▶ WHAT YOU WILL DO
Within the data that follows, how many lines contain the word "exact"? Reply with only the number.

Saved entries

(** A call of another pallet that ends as [nft_step] says *)
Lemma wp_extc_step {A} (m : X A) (Q : A -> State -> Prop) (Rr : DispatchError -> State -> Prop) s :
  (forall a e, m (ext s) = Ok a e -> Q a (set_ext e s)) ->
  (forall er e, m (ext s) = Err er e -> Rr er (set_ext e s)) -> wp True (extc m) Q Rr s.
Proof. intros HQ HR. unfold wp, extc. destruct (m (ext s)); auto. Qed.

Lemma set_nft_attr_spec c n a s :
  wp True (set_nft_attr c n a)
    (fun _ s' => exists e, s' = set_ext e s /\
       nft_step c n (nft_owner c n (ext s), Some (encode_NftAttr a)) (ext s) e)
    (fun _ s' => s' = s) s.
Proof.
  unfold set_nft_attr. apply wp_transactional.
  apply wp_bind, wp_extc_step; [|done]. intros [] e1 H1. apply set_lock_step in H1.
  apply wp_bind, wp_extc_step; [|done]. intros [] e2 H2. simpl in H2. apply set_property_step in H2.
  apply wp_extc_step; [|done]. intros [] e3 H3. simpl in H3. apply set_lock_step in H3.
  exists e3. split; [done|]. rewrite decide_True in H2 by done.
  assert (Ho : nft_owner c n e1 = nft_owner c n (ext s)) by (destruct H1 as [[= -> _] _]; done).
  rewrite <- Ho. eapply nft_step_trans; [exact H1|]. by eapply nft_step_quiet.
Qed.

Lemma createtime_key : CREATETIME_KEY <> NFT_PROPERTY_KEY.
Proof. discriminate. Qed.

Lemma set_nft_desc_attr_spec c n s :
  wp True (set_nft_desc_attr c n)
    (fun _ s' => exists e, s' = set_ext e s /\ nft_step c n (nft_at c n (ext s)) (ext s) e)
    (fun _ _ => True) s.
Proof.
  unfold set_nft_desc_attr, now_sec.
  apply wp_bind, wp_extc_step; [|done]. intros [] e1 H1. apply set_lock_step in H1.
  apply wp_bind, wp_gets, wp_bind, wp_extc_step; [|done]. intros [] e2 H2. simpl in H2.
  apply set_property_step in H2. rewrite decide_False in H2 by apply createtime_key.
  apply wp_extc_step; [|done]. intros [] e3 H3. simpl in H3. apply set_lock_step in H3.
  exists e3. split; [done|]. eapply nft_step_quiet; [|exact H3]. by eapply nft_step_quiet.
Qed.

(** A new NFT: the next identifier of the collection, with its shares *)
Lemma mint_nft_spec c o x p s :
  wp True (mint_nft c o x p)
    (fun n s' => n = next_id c s /\ nft_owner c n (ext s) = None /\ exists e ev,
       s' = set_events ev (set_ext e
         (set_base_pool (set_NextNftId (<[c := n + 1]> (NextNftId (base_pool s))) (base_pool s)) s)) /\
       nft_step c n (Some o, Some (encode_NftAttr (mkNftAttr x))) (ext s) e)
    (fun _ s' => s' = s) s.
Proof.
  unfold mint_nft. apply wp_transactional. wp_lines; [|done].
  unfold get_next_nft_id, upd_base_pool. wp_lines; [|done].
  apply wp_extc_step; [|done]. intros [] e1 H1. simpl in H1.
  destruct (mint_law _ _ _ _ _ _ H1) as (N0 & N1 & N2 & N3).
  apply wp_bind. eapply wp_mono; [apply set_nft_attr_spec| |done].
  intros [] s2 (e2 & -> & H2). simpl in H2. rewrite N1 in H2.
  apply wp_bind. eapply wp_mono; [apply set_nft_desc_attr_spec| |done].
  intros [] s3 (e3 & -> & H3). simpl in H3.
  apply wp_bind, wp_extc_step; [|done]. intros [] e4 H4. simpl in H4. apply set_lock_step in H4.
  unfold emit, deposit_event. wp_lines. split_and!; [done|done|]. eexists e4, _. split; [reflexivity|].
  assert (nft_step c (next_id c s) (nft_at c (next_id c s) e1) (ext s) e1) as Hm.
  { split_and!; [done| |intros a; by eapply mint_balance].
    intros c' n' Hn. unfold nft_at. by rewrite N2, N3. }
  eapply nft_step_quiet; [|exact H4]. eapply nft_step_quiet; [|exact H3].
  by eapply nft_step_trans.
Qed.
(* ===== verification/PoolQueue.v ===== *)
(** * The withdraw queue ends

    Every turn of the loop in [try_process_withdraw_queue] of
    pallets/cyrux/src/compute/base_pool.rs pops a request or takes shares from
    the pool, as long as the smallest balance buys a share. *)
From stdpp Require Import prelude gmap list strings.
From Stdlib Require Import ZArith Lia.
From S2P Require Import Prelude Types Externals BalanceConvert Mq Computation BasePool.
From S2P Require Import BasePoolFacts PoolShares.

Module PoolQueue.
Import BasePool BasePoolT BasePoolFacts PoolShares.

(** *** Calls that return *)
Section Halting.
Context {cfg : Config} {F : FixedLib} {codec : Codec} {pal : Pallets} {RS : ReturnSpec pal}.

#[local] Hint Extern 2 (halts (extc _)) => apply halts_extc : halts.
#[local] Hint Resolve asset_transfer_returns nft_burn_returns set_lock_returns lock_remove_returns
  set_property_returns remove_property_returns : halts.

Lemma halts_to_fixed x : halts (to_fixed (S := State) (E := DispatchError) x).
Proof. unfold to_fixed. solve_halts. Qed.
Lemma halts_from_fixed x : halts (from_fixed (S := State) (E := DispatchError) x).
Proof. unfold from_fixed. solve_halts. Qed.
#[local] Hint Resolve halts_to_fixed halts_from_fixed : halts.

Lemma halts_bmul x y : halts (bmul (S := State) (E := DispatchError) x y).
Proof. unfold bmul. solve_halts. Qed.
Lemma halts_bdiv x y : halts (bdiv (S := State) (E := DispatchError) x y).
Proof. unfold bdiv. solve_halts. Qed.
Lemma halts_share_price p : halts (share_price p).
Proof. unfold share_price. solve_halts. Qed.
Lemma halts_min_balance : halts min_balance.
Proof. unfold min_balance. solve_halts. Qed.
#[local] Hint Resolve halts_bmul halts_bdiv halts_share_price halts_min_balance : halts.

Lemma halts_guard c n : halts (get_nft_attr_guard c n).
Proof. unfold get_nft_attr_guard, get_nft_attr, upd_base_pool. solve_halts. Qed.
Lemma halts_save c n a : halts (save c n a).
Proof. unfold save, set_nft_attr, release, upd_base_pool. solve_halts. Qed.
Lemma halts_burn o c n : halts (burn_nft o c n).
Proof. unfold burn_nft, remove_properties. solve_halts. Qed.
Lemma halts_add_stats u d m : halts (add_stats u d m).
Proof. unfold add_stats. solve_halts. Qed.
Lemma halts_maybe_remove_dust p nft : halts (maybe_remove_dust p nft).
Proof. unfold maybe_remove_dust. solve_halts. Qed.
Lemma halts_remove_stake p x nft u : halts (remove_stake_from_nft p x nft u).
Proof. unfold remove_stake_from_nft, get_free_stakes. solve_halts. Qed.
#[local] Hint Resolve halts_guard halts_save halts_burn halts_add_stats halts_maybe_remove_dust
  halts_remove_stake : halts.

Lemma halts_process_front price p w wd : halts (process_front price p w wd).
Proof. unfold process_front, get_free_stakes, release, upd_base_pool. solve_halts. Qed.

Lemma halts_process_turn price m r : halts (process_turn price m r).
Proof.
  pose proof halts_process_front. unfold process_turn, get_free_stakes. solve_halts.
Qed.
End Halting.

(** *** Turns make progress *)
Section Progress.
Context {cfg : Config} {F : FixedLib} {FS : FixedSpec F} {codec : Codec} {pal : Pallets}
  {NS : NftSpec pal} {AS : AssetSpec pal} {NA : NftAttrSpec codec} {RS : ReturnSpec pal}.

(** At this price the minimum balance buys a share, and no quotient overflows. *)
Definition sensible (m price : Z) : Prop :=
  price = 0 \/
  0 < price /\ to_fixed_val (2 ^ 80) * 2 ^ 64 / price < 2 ^ 128 /\
  1 <= from_fixed_val (to_fixed_val m * 2 ^ 64 / price).

Lemma bdiv_sensible m price free (s : State) :
  sensible m price -> price <> 0 -> m <= free -> 0 <= m ->
  wp True (bdiv (E := DispatchError) free price) (fun x s' => s' = s /\ 1 <= x) (fun _ _ => False) s.
Proof.
  intros [?|(Hp & Hfit & H1)] Hz Hle Hm; [done|].
  destruct (Z.lt_ge_cases free (2 ^ 80)) as [Hf|Hf].
  2:{ unfold bdiv. apply wp_bind, wp_to_fixed; [lia| |done]. lia. }
  assert (Hmono : forall a b, a <= b -> to_fixed_val a * 2 ^ 64 / price <= to_fixed_val b * 2 ^ 64 / price).
  { intros a b Hab. apply Z.div_le_mono; [done|]. apply Z.mul_le_mono_nonneg_r; [lia|]. by apply to_fixed_val_mono. }
  apply wp_bdiv; [done|lia|done| |].
  - eapply Z.le_lt_trans; [apply (Hmono free (2 ^ 80)); lia|done].
  - split; [done|]. etransitivity; [exact H1|]. by apply from_fixed_val_mono, Hmono.
Qed.

(** A pool without a price pays nothing out. *)
Definition unpriced (p : BasePool) : Prop :=
  to_fixed_val (total_shares p) = 0 \/ 2 ^ 128 <= price_val p.

Lemma remove_unpriced p sh nft u s :
  0 <= total_value p -> 0 <= total_shares p -> unpriced p ->
  wp True (remove_stake_from_nft p sh nft u) (fun r _ => r = None) (fun _ _ => False) s.
Proof.
  intros Hv Hs Hu. unfold remove_stake_from_nft. apply wp_bind.
  eapply wp_mono; [by apply share_price_spec| |done].
  intros r s' (_ & _ & _ & [[-> _]|(-> & H1 & H2)]); [by apply wp_ret|]. destruct Hu; lia.
Qed.

(** What is not swept away as dust has shares. *)
Lemma not_dust_spec p nft s :
  0 <= total_value p -> 0 <= total_shares p -> 0 <= shares nft ->
  wp True (maybe_remove_dust p nft)
    (fun r _ => snd r = false -> unpriced p \/ 0 < shares nft) (fun _ _ => True) s.
Proof.
  intros Hv Hs Hn. unfold maybe_remove_dust. apply wp_bind.
  eapply wp_mono; [by apply share_price_spec| |done].
  intros r ? (-> & _ & _ & [[-> Hu]|(-> & H1 & H2)]); [apply wp_ret; by left|].
  destruct (Z.eq_dec (shares nft) 0) as [E|Hne].
  2:{ unfold wp. destruct (mbind _ _ _); try done. intros _. right. lia. }
  assert (Hz : to_fixed_val 0 * price_val p / 2 ^ 64 = 0) by done.
  rewrite E. apply wp_bind, wp_bmul; rewrite ?Hz; [done|lia|lia|lia|]. change (from_fixed_val 0) with 0.
  unfold min_balance. apply wp_bind, wp_bind, wp_gets. destruct (asset_exists _); [|done]. apply wp_gets.
  pose proof (minimum_balance_nonneg (ext s)) as Hm. destruct (Z.gtb_spec 0 (asset_minimum_balance (ext s))); [lia|].
  apply wp_bind. unfold wp at 1. destruct (arith _ _ _); try done.
Qed.

(** The end of a turn that took shares: the request is popped or stays. *)
Lemma turn_end_progress p0 p nft w q wd s :
  total_shares p < total_shares p0 -> withdraw_queue p = w :: q -> sane p nft ->
  wp True (expect_ok (save (cid p) (wd_nft_id w) nft);;;
           let* (p, dust) := (if shares nft =? 0 then mret (p, true) else maybe_remove_dust p nft) in
           if dust then
             let* wd := (if shares nft =? 0 then mret wd else add_stats (user w) (0, 0, shares nft) wd) in
             expect_ok (burn_nft basepool_pallet_id (cid p) (wd_nft_id w));;;
             mret (set_withdraw_queue (tail (withdraw_queue p)) p, wd)
           else mret (p, wd))
    (fun r _ => withdraw_queue r.1 = q \/ total_shares r.1 < total_shares p0) (fun _ _ => True) s.
Proof.
  intros Hlt Hq Hs. unfold sane in Hs. apply wp_bind, wp_any. intros _ s1. apply wp_bind.
  apply wp_mono with (Q := fun r _ => withdraw_queue r.1 = w :: q /\ (r.2 = false -> r.1 = p)) (R := fun _ _ => True); [| |done].
  { destruct (_ =? _); [apply wp_ret; split; done|].
    eapply wp_mono; [apply maybe_remove_dust_spec; lia| |done]. by intros r s2 [_ [->| ->]]. }
  intros [p2 []] s2 [Hq2 Hp2]; simpl in *; cbv iota.
  - apply wp_bind, wp_any. intros wd2 s3. apply wp_bind, wp_any. intros [] s4. apply wp_ret. left. simpl. by rewrite Hq2.
  - apply wp_ret. right. by rewrite (Hp2 eq_refl).
Qed.

Lemma remove_progress p sh nft u s :
  sane p nft -> 0 <= sh -> unpriced p \/ 1 <= sh ->
  wp True (remove_stake_from_nft p sh nft u) (fun r _ =>
    match r with
    | None => True
    | Some (p', nft', _) =>
        total_shares p' < total_shares p /\ withdraw_queue p' = withdraw_queue p /\ cid p' = cid p /\ sane p' nft'
    end) (fun _ _ => False) s.
Proof.
  intros Hs Hsh [Hu|H1].
  - unfold sane in Hs. eapply wp_mono; [apply remove_unpriced; [lia|lia|done]| |done]. by intros r s' ->.
  - eapply wp_mono; [apply remove_stake_spec; [done|lia|apply asset_balance_range]| |done].
    intros [[[p' nft'] [amount removed]]|] s'; [|done].
    intros (_ & Hp' & _ & _ & Hrm & Hts & _ & _ & _ & Hsane). split_and!; [lia|by rewrite Hp'..|done].
Qed.

Lemma process_front_progress m price p s w q wd :
  pool_inv 0 None p s -> withdraw_queue p = w :: q -> sensible m price -> 0 <= m ->
  m < asset_balance (pool_account_id p) (ext s) ->
  wp True (process_front price p w wd)
    (fun r _ => withdraw_queue r.1 = q \/ total_shares r.1 < total_shares p) (fun _ _ => True) s.
Proof.
  intros Hp Hq Hse Hm Hfree. unfold process_front. apply wp_bind, wp_expect_ok.
  eapply wp_mono; [apply get_guard_spec| |done]. intros nft s1 (_ & -> & _ & Hval).
  pose proof (pi_queue _ _ _ _ Hp w ltac:(rewrite Hq; set_solver)) as Ho. specialize (Hval _ Ho).
  destruct (pool_inv_front_range _ _ _ _ _ _ Hp Hq) as (_ & _ & Hr). rewrite <- Hval, Z.add_0_r in Hr.
  pose proof (pi_value _ _ _ _ Hp). pose proof (pi_shares _ _ _ _ Hp).
  apply wp_bind. eapply wp_mono; [exact (wp_and _ _ _ _ _ _ _
    (maybe_remove_dust_spec p nft _ ltac:(lia) ltac:(lia)) (not_dust_spec p nft _ ltac:(lia) ltac:(lia) ltac:(lia)))| |done].
  intros r s1 [[-> [->| ->]] Hnd]; cbv iota.
  2:{ unfold release, upd_base_pool. apply wp_bind, wp_any. intros wd1 s1. apply wp_bind, wp_modify, wp_bind, wp_any. intros [] s2.
      apply wp_ret. left. simpl. by rewrite Hq. }
  specialize (Hnd eq_refl). apply wp_bind.
  apply wp_mono with (Q := fun x s' => s' = lock_on (cid p, wd_nft_id w) s /\ (1 <= x \/ x = shares nft))
    (R := fun _ _ => True); [| |done].
  { destruct (Z.eqb_spec price 0) as [|Hz]; [apply wp_ret; auto|]. unfold get_free_stakes. apply wp_bind, wp_gets.
    eapply wp_mono; [apply (bdiv_sensible m); [done|done|simpl; lia|done]| |done]. intros x ? [-> ?]. auto. }
  intros free s1 [-> Hx]. wp_lines; [|done].
  eapply wp_mono; [apply (remove_progress p _ nft); [unfold sane; lia|lia|destruct Hnd; [by left|right; lia]]| |done].
  intros r s1 Hrm. apply wp_bind, wp_expect_some; [|done]. intros [[p1 nft1] [amount removed]] ->.
  destruct Hrm as (Hlt & Hq1 & Hc & Hs1). apply wp_bind, wp_any. intros wd1 s2. apply turn_end_progress; [done|by rewrite Hq1|done].
Qed.

Definition measure (r : BasePool * gmap AccountId Stats) (_ : State) : Z :=
  total_shares r.1 + Z.of_nat (length (withdraw_queue r.1)).

Lemma total_shares_nonneg o p s : pool_inv 0 o p s -> 0 <= total_shares p.
Proof.
  intros Hp. pose proof (pi_sum _ _ _ _ Hp) as H. rewrite Z.add_0_r in H. rewrite <- H. unfold pool_sum_ov.
  apply sum_upto_nonneg. intros i. apply shares_ov_nonneg, (pi_held _ _ _ _ Hp).
Qed.

Lemma process_turn_progress m price r s :
  sensible m price -> 0 <= m -> pool_inv 0 None r.1 s ->
  wp True (process_turn price m r)
    (fun r' s' => r'.2 = true -> pool_inv 0 None r'.1.1 s' /\ 0 <= measure r'.1 s' < measure r s) (fun _ _ => True) s.
Proof.
  intros Hse Hm Hp. unfold process_turn, get_free_stakes. apply wp_bind, wp_gets.
  destruct (Z.gtb_spec (asset_balance (pool_account_id r.1) (ext s)) m) as [Hf|]; [|by apply wp_ret].
  destruct (withdraw_queue r.1) as [|w q] eqn:Hq; [by apply wp_ret|]. apply wp_bind.
  eapply wp_mono; [exact (wp_and _ _ _ _ _ _ _ (process_front_spec price None r.1 s w q r.2 Hp Hq)
    (process_front_progress m price r.1 s w q r.2 Hp Hq Hse Hm Hf))| |done].
  intros r1 s1 [(H1 & _ & _ & [Hsh _] & H5) H6]. apply wp_ret. intros _. split; [done|].
  pose proof (total_shares_nonneg _ _ _ H1). unfold measure. rewrite Hq. simpl.
  split; [lia|]. destruct H5 as [E|E]; rewrite E in *; cbn [length]; [lia|].
  destruct H6 as [H6|H6]; [|lia]. exfalso. apply (f_equal length) in H6. simpl in H6. lia.
Qed.

(** The price the loop is run at *)
Definition priced (p : BasePool) (s : State) : Prop :=
  forall price s', share_price p s = Ok (Some price) s' -> sensible (asset_minimum_balance (ext s)) price.

Lemma bind_halts {A B} (m : R A) (k : A -> R B) s :
  m s <> NoFuel -> (forall a s', m s = Ok a s' -> k a s' <> NoFuel) -> mbind m k s <> NoFuel.
Proof. intros Hm Hk. unfold mbind. destruct (m s); auto; done. Qed.

Lemma process_fuel_enough o p s wd : pool_inv 0 o p s -> measure (p, wd) s < 2 ^ Z.of_nat (process_fuel p).
Proof.
  intros Hp. pose proof (pi_shares _ _ _ _ Hp). unfold measure, process_fuel. simpl fst.
  set (n := Z.of_nat (length (withdraw_queue p))). replace (Z.of_nat (129 + _)) with (129 + n) by lia.
  rewrite Z.pow_add_r by lia. pose proof (Z.pow_gt_lin_r 2 n ltac:(lia) ltac:(lia)). lia.
Qed.

Lemma process_loop_halts m price p s :
  pool_inv 0 None p s -> sensible m price -> 0 <= m ->
  while_loop (process_fuel p) (process_turn price m) (p, ∅) s <> NoFuel.
Proof.
  intros Hp Hse Hm. apply (while_halts _ _ (fun r s => pool_inv 0 None r.1 s) measure).
  - intros r s' _. apply halts_process_turn.
  - intros r s' Hr. by apply process_turn_progress.
  - done.
  - by eapply process_fuel_enough.
Qed.

Lemma try_process_halts p s :
  pool_inv 0 None p s -> priced p s -> try_process_withdraw_queue p s <> NoFuel.
Proof.
  intros Hp Hpr. unfold try_process_withdraw_queue. apply bind_halts; [apply halts_share_price|].
  intros [price|] s1 E; [|done]. specialize (Hpr _ _ E).
  assert (s1 = s) as ->.
  { refine (wp_ok True _ (fun _ s' => s' = s) (fun _ _ => False) _ _ _ _ E).
    eapply wp_mono; [apply share_price_spec; [apply (pi_value _ _ _ _ Hp)|by eapply total_shares_nonneg]| |done].
    by intros r s' [-> _]. }
  apply bind_halts; [apply halts_min_balance|]. intros m s1 Em.
  assert (s1 = s /\ m = asset_minimum_balance (ext s)) as [-> ->].
  { revert Em. unfold min_balance, mbind, gets. by destruct (asset_exists (ext s)); intros [= <- <-]. }
  apply bind_halts; [by apply process_loop_halts, minimum_balance_nonneg|].
  intros [p' wd] s2 _. apply halts_bind; [|intros; apply halts_ret]. apply halts_for_each.
  intros u. destruct (default _ _) as [[a b] c]. apply halts_modify.
Qed.
End Progress.
End PoolQueue.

▶ RESPONSE TO THE EXERCISE
6